Josef Zdráhal

* 1951

  • “We smashed the signboard with this huge rock. No one was there as it happened in the evening. And someone, Pavel Majkus I think, filled a light-bulb or some glass container with red paint and he would throw it at the door so it would be covered with this red paint. Everyone understood what we had in mind. We didn´t like the idea of having this Union of Czechoslovak-Soviet Friendship (SČSP) in our town. Later, comrade prosecutor gave us quite a hard time.”

  • “Planes passing over us woke me at 4AM or at 5AM maybe. We turned on the radio and realised what was going on. My father reminded me: 'See? What did I tell you? They won´t let us go.' We were listening to the radio as back then we didn´t have TV. Then I went out and I saw tanks in the streets. I was in shock. After a few days, the district headquarters of the Soviet Army had been established in Nový Jičín. There were no Hungarian or Polish soldiers, just Russians. And I would go there with Pavel Majkus, trying to explain the situation to officers. They had their own opinion. They talked about counterrevolution and stated that they came to save us. And we were telling them that that wasn´t the point. We haven´t met the regular soldiers as they were camping in tents in the fields and meadows. The Soviets would stay for maybe a month. After that, they had been relocated to barracks in Frenštát.”
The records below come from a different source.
Lemma would_block_returns_witness :
  exec 10 (handleClient 3 5 zeros) again_script = (again_trace, Done tt) /\
  forallb (fun e => negb (is_lifecycle e)) again_trace = true.
Proof.
  assert (E : exec 10 (handleClient 3 5 zeros) again_script = (again_trace, Done tt))
    by (vm_compute; reflexivity).
  split; [exact E|].
  apply (would_block_returns 3 5 zeros 10 again_script again_trace (Done tt)
           [Sys (Read 5 BUFFER_SIZE) (data [x68; x69]);
            Sys (Write 5 [x68; x69]) (ok 1); Sys (Write 5 [x69]) (ok 1)]
           5 BUFFER_SIZE (failed EAGAIN) []).
  - exact E.
  - reflexivity.
  - cbn. lia.
  - reflexivity.
Defined.

(* ================================================================= *)
(** ** The writes of one chunk *)

Lemma writes_within_round fd (ws post ws0 tr0 : list entry) :
  forallb is_write ws = true -> next_is_read fd tr0 ->
  ws ++ post = ws0 ++ tr0 -> exists l, ws0 = ws ++ l.
Proof.
  revert ws0. induction ws as [|w ws IH]; intros ws0 W N E.
  - now exists ws0.
  - cbn in W. apply andb_true_iff in W. destruct W as [Ww W].
    destruct ws0 as [|w0 ws0]; cbn in E.
    + destruct N as [-> | (r & tr' & ->)]; [discriminate|].
      inversion E; subst. discriminate.
    + inversion E; subst. destruct (IH ws0 W N H1) as [l ->]. now exists l.
Qed.

(** The writes that follow a read of [n > 0] bytes, as far as they are
    observed, are a run of the inner loop on that chunk. *)
Lemma writes_after_read epoll_fd fd buffer r ws post o :
  handler_trace epoll_fd fd buffer (Sys (Read fd BUFFER_SIZE) r :: ws ++ post) o ->
  0 < ret r -> forallb is_write ws = true ->
  write_trace fd (store buffer (rbytes r)) (ret r) 0 ws Pending.
Proof.
  intros H Hr W. inversion H; subst; try lia.
  - eapply write_trace_prefix; eauto.
  - destruct (writes_within_round fd ws post ws0 tr W) as [l ->]; auto.
    + eapply handler_trace_next; eauto.
    + eapply write_trace_prefix; eauto.
Qed.

(** C8. The writes [ws] that follow a read of [n > 0] bytes, observed
    up to any point: each is given the bytes of the chunk that come
    after those already reported written; the bytes reported written are
    a prefix of the chunk, and their number is at most [n]. *)
Theorem chunk_written_in_order
    (epoll_fd fd : Z) (buffer : list byte) (fuel : nat) (script : list reply)
    (tr : list entry) (o : outcome unit)
    (pre : list entry) (fd' count : Z) (r : reply) (ws post : list entry) :
  exec fuel (handleClient epoll_fd fd buffer) script = (tr, o) ->
  kernel_contract tr ->
  tr = pre ++ Sys (Read fd' count) r :: ws ++ post ->
  0 < ret r ->
  forallb is_write ws = true ->
  written ws <= ret r /\
  echoed fd ws = firstn (Z.to_nat (written ws)) (rbytes r) /\
  forall ws1 fd'' bs w ws2,
    ws = ws1 ++ Sys (Write fd'' bs) w :: ws2 ->
    fd'' = fd /\ written ws1 <= ret r /\
    bs = skipn (Z.to_nat (written ws1)) (rbytes r).
Proof.
  intros E K -> Hr W. apply handleClient_exec_trace in E.
  destruct (handler_trace_at_read _ _ _ _ _ E _ _ _ _ _ eq_refl)
    as (-> & -> & _ & buffer' & Hs & _).
  apply kernel_contract_app in K. destruct K as [_ K].
  apply kernel_contract_cons in K. destruct K as [Kr K].
  apply kernel_contract_app in K. destruct K as [Kw _].
  cbn in Kr. apply andb_true_iff in Kr. destruct Kr as [_ Kr].
  apply orb_true_iff in Kr. destruct Kr as [Kr | Kr]; [apply Z.leb_le in Kr; lia|].
  apply Z.eqb_eq in Kr.
  pose proof (store_length buffer' (rbytes r)) as Hl.
  pose proof (writes_after_read _ _ _ _ _ _ _ Hs Hr W) as Hw.
  destruct (write_trace_bytes _ _ _ _ _ _ Hw Kw) as (B1 & B2 & _ & _); [lia | lia |].
  pose proof (written_nonneg ws) as Hp.
  split; [lia|]. split; [rewrite B2, slice_store by lia; reflexivity|].
  intros ws1 fd'' bs w ws2 ->.
  apply kernel_contract_app in Kw. destruct Kw as [K1 _].
  rewrite written_app in B1. pose proof (written_nonneg ws1).
  pose proof (written_nonneg (Sys (Write fd'' bs) w :: ws2)).
  destruct (write_trace_args _ _ _ _ _ _ Hw _ _ _ _ _ eq_refl K1) as [-> ->].
  split; [reflexivity|]. split; [lia|].
  rewrite Z.add_0_l, slice_store by lia. unfold slice.
    apply firstn_all2. rewrite length_skipn. lia.
Qed.

Lemma chunk_written_in_order_witness :
  written [Sys (Write 5 [x68; x69]) (ok 1); Sys (Write 5 [x69]) (ok 1)] <= 2 /\
  echoed 5 [Sys (Write 5 [x68; x69]) (ok 1); Sys (Write 5 [x69]) (ok 1)] =
  firstn 2 [x68; x69].
Proof.
  destruct (chunk_written_in_order 3 5 zeros 10 again_script again_trace (Done tt)
              [] 5 BUFFER_SIZE (data [x68; x69])
              [Sys (Write 5 [x68; x69]) (ok 1); Sys (Write 5 [x69]) (ok 1)]
              [Sys (Read 5 BUFFER_SIZE) (failed EAGAIN)]) as (A & B & _).
  - vm_compute. reflexivity.
  - vm_compute. reflexivity.
  - reflexivity.
  - cbn. lia.
  - reflexivity.
  - split; [exact A | exact B].
Defined.

(* ================================================================= *)
(** ** The reactor: every run has the shape [loop_trace] *)

Lemma setNonBlocking_trace fd m tr o :
  runs m (setNonBlocking fd) tr o -> snb_trace fd tr o.
Proof.
  unfold setNonBlocking. intros H. run_inv H; [constructor|]. run_inv H.
  - run_inv H. apply Z.eqb_eq in B. now apply st_get_failed.
  - apply Z.eqb_neq in B. run_inv H; [now apply st_get|]. run_inv H.
    now apply st_set.
Qed.

Lemma accept_all_trace epoll_fd listen_fd m tr o :
  runs m (accept_all epoll_fd listen_fd) tr o ->
  accept_trace epoll_fd listen_fd tr o.
Proof.
  unfold accept_all. generalize tt. revert m tr o.
  intros m tr o u. revert m u tr o.
  apply (runs_iter_inv (accept_step epoll_fd listen_fd)
           (fun _ => accept_trace epoll_fd listen_fd)); unfold accept_step.
  - intros _ m tr H. run_inv H; [constructor|]. run_inv H.
    + apply Z.ltb_lt in B. run_inv H.
      * run_inv H. now apply at_again.
      * run_inv H; [now apply at_failed|]. run_inv H. now apply at_logged.
    + apply Z.ltb_ge in B. apply runs_bind_inv in H.
      destruct H as [[_ H] | (tr1 & tr2 & v & k & -> & H1 & H2 & Hk)].
      * eapply at_setting; [lia | eapply setNonBlocking_trace; exact H].
      * apply setNonBlocking_trace in H1. run_inv H2.
        -- rewrite app_nil_r. eapply at_setting; eauto.
        -- run_inv H2. eapply at_client; eauto. constructor.
  - intros _ m tr [] o H. run_inv H. run_inv H.
    + apply Z.ltb_lt in B. run_inv H.
      * run_inv H. now apply at_again.
      * run_inv H. run_inv H. now apply at_logged.
    + apply runs_bind_inv in H.
      destruct H as [[? _] | (tr1 & tr2 & v & k & -> & H1 & H2 & Hk)]; [discriminate|].
      run_inv H2. run_inv H2. outcome_cases.
  - intros _ m tr [] tr' o H P. run_inv H. run_inv H.
    + run_inv H.
      * run_inv H. outcome_cases.
      * run_inv H. run_inv H. outcome_cases.
    + apply Z.ltb_ge in B. apply runs_bind_inv in H.
      destruct H as [[? _] | (tr1 & tr2 & v & k & -> & H1 & H2 & Hk)]; [discriminate|].
      apply setNonBlocking_trace in H1. run_inv H2. run_inv H2.
      cbn. rewrite <- app_assoc. cbn. eapply at_client; eauto.
Qed.

Lemma dispatch_then_next epoll_fd listen_fd fd (i : Z) m tr o :
  runs m (dispatch epoll_fd listen_fd fd ;; Ret (@inl Z unit i)) tr o ->
  (fd = listen_fd /\ o = Pending /\ accept_trace epoll_fd listen_fd tr Pending) \/
  (fd = listen_fd /\ accept_trace epoll_fd listen_fd tr (Done tt) /\
   (o = Pending \/ o = Done (inl i))) \/
  (fd <> listen_fd /\ tr = [] /\ o = Pending) \/
  (fd <> listen_fd /\ tr = [Out (Enqueue (HandleClient epoll_fd fd))] /\
   (o = Pending \/ o = Done (inl i))).
Proof.
  unfold dispatch. intros H. destruct (fd =? listen_fd) eqn:B.
  - apply Z.eqb_eq in B. apply runs_bind_inv in H.
    destruct H as [[-> H] | (tr1 & tr2 & [] & k & -> & H1 & H2 & Hk)].
    + left. eauto using accept_all_trace.
    + right. left. run_inv H2. rewrite app_nil_r. eauto using accept_all_trace.
  - apply Z.eqb_neq in B. run_inv H.
    + right. right. left. auto.
    + right. right. right. run_inv H. auto.
Qed.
  • “We had been planning that we would burn flags, Soviet ones, of course, by self-ignition. And we asked this window dresser to draw us some caricatures of the Soviet Army and the Communist Party Central Committee (ÚV KSČ). He promised us that he would do that and indeed made few of these, but then his father found out and destroyed everything. I can´ t remember exactly what had happened. We wanted to burn the flags on the second anniversary of the occupation. We found this chemist who studied at a college at that time, he agreed and told us that such a thing was possible. We couldn´t proceed with the plan. We wanted to harm the Russians whenever we had a chance.”

  • Full recordings
  • 1

    v Ostravě, 07.02.2020

    (audio)
    duration: 02:50:07
    media recorded in project Stories of the region - Central Moravia
Full recordings are available only for logged users.

Every form of resistance against totalitarianism is meaningful

Václav Zdráhal in 1969
Václav Zdráhal in 1969
photo: Archiv Josefa Zdráhala

Josef Zdráhal was born on April 3rd 1951 in Nový Jičín. From 1966 to 1969, he studied at the local secondary school. In August 1968, he joined protests against the Warsaw Pact Invasion of Czechoslovakia. He participated in the acts of resistance till January 1970 with a group of schoolmates and friends. He had been arrested for distributing a leaflet commemorating the self-immolation of Jan Palach and urging the people to resist the curbing of freedoms. The communist court then sentenced him to nine months in jail for sedition. Three more members of the group were sentenced to jail terms. After being released, he had been working at Pramen National Enterprise in Nový Jičín as a warehouseman and a driver´s assistant. After that, he found a job at the District Construction Enterprise in Nový Jičín as a supply manager. In November 1989, he participated in the Velvet Revolution in Nový Jičín, helping to organise a strike committee at the Construction Enterprise. He was a member of a committee screening the former Secret Police (StB) members. From 1990 to 1992, he was a Czechoslovak People’s Party representative at the Nový Jičín municipal council. He had been rehabilitated under the new regime and awarded the Certificate of Participation in the Third Resistance.